How we cite our quotes:
And then he shut up, for he remembered last week and the two white stones staring up at the ceiling and the pump-snake with the probing eye and the two soap-faced men with the cigarettes moving in their mouths when they talked. But that was another Mildred, that was a Mildred so deep inside this one, and so bothered, really bothered, that the two women had never met. He turned away. (1.560)
Remember when Montag talks about having a mask of happiness? Exactly; Mildred still has hers.
Montag swallowed. "Its calculators can be set to any combination, so many amino acids, so much sulphur, so much butterfat and alkaline. Right?"
"We all know that."
"All of those chemical balances and percentages on all of us here in the house are recorded in the master file downstairs. It would be easy for someone to set up a partial combination on the Hound's ‘memory,’ a touch of amino acids, perhaps. That would account for what the animal did just now. Reacted toward me." (1.228-30)

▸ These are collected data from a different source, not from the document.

(** ** The tests hold *)

Lemma packet_ram_layout_does_not_overlap_passes : packet_ram_layout_does_not_overlap.
Proof. passes. Qed.
Lemma tx_command_slots_stop_before_packet_data_passes : tx_command_slots_stop_before_packet_data.
Proof. passes. Qed.
Lemma reset_releases_local_ownership_after_rpu_reset_passes : reset_releases_local_ownership_after_rpu_reset.
Proof. passes. Qed.
Lemma layout_alignment_and_slot_offsets_are_exact_passes : layout_alignment_and_slot_offsets_are_exact.
Proof. passes. Qed.
Lemma tx_command_has_exact_packed_layout_passes : tx_command_has_exact_packed_layout.
Proof. passes. Qed.
Lemma rx_and_tx_event_parsers_reject_every_invalid_boundary_passes : rx_and_tx_event_parsers_reject_every_invalid_boundary.
Proof. passes. Qed.
Lemma classifies_every_data_event_and_rejects_bad_headers_passes : classifies_every_data_event_and_rejects_bad_headers.
Proof. passes. Qed.
Lemma classifies_data_message_passes : classifies_data_message.
Proof. passes. Qed.
Lemma tx_done_status_array_is_validated_passes : tx_done_status_array_is_validated.
Proof. passes. Qed.
Lemma converts_from_ds_mpdu_to_ethernet_passes : converts_from_ds_mpdu_to_ethernet.
Proof. passes. Qed.
Lemma converts_four_address_mpdu_to_ethernet_passes : converts_four_address_mpdu_to_ethernet.
Proof. passes. Qed.
Lemma converts_all_address_modes_and_msdu_payloads_passes : converts_all_address_modes_and_msdu_payloads.
Proof. passes. Qed.
Lemma conversion_rejects_every_short_or_expanding_frame_passes : conversion_rejects_every_short_or_expanding_frame.
Proof. passes. Qed.
Lemma posts_receives_and_reposts_an_rx_descriptor_passes : posts_receives_and_reposts_an_rx_descriptor.
Proof. passes. Qed.
Lemma rx_descriptor_offsets_and_addresses_are_exact_passes : rx_descriptor_offsets_and_addresses_are_exact.
Proof. passes. Qed.
Lemma receive_capacity_errors_repost_the_descriptor_passes : receive_capacity_errors_repost_the_descriptor.
Proof. passes. Qed.
Lemma receive_read_failure_reposts_the_descriptor_passes : receive_read_failure_reposts_the_descriptor.
Proof. passes. Qed.
Lemma transmit_cycles_tokens_and_writes_tail_command_and_trigger_passes : transmit_cycles_tokens_and_writes_tail_command_and_trigger.
Proof. passes. Qed.
Lemma transmit_validation_does_not_consume_tokens_passes : transmit_validation_does_not_consume_tokens.
Proof. passes. Qed.
Lemma packet_and_command_write_failures_release_the_reserved_token_passes : packet_and_command_write_failures_release_the_reserved_token.
Proof. passes. Qed.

This is an interesting passage as it raises the question: how do we define identity and being? If it’s all just chemical in the end, what is the difference between a Mechanical Hound and a real one? What’s to stop a piece of technology from experiencing "human" emotions?
The numbness will go away, he thought. It'll take time, but I'll do it, or Faber will do it for me. Someone somewhere will give me back the old face and the old hands the way they were. Even the smile, he thought, the old burnt-in smile, that's gone. I'm lost without it. (2.73)
Montag isn’t just talking about the numbness in his legs; he’s afraid of his new rebellious, fugitive self.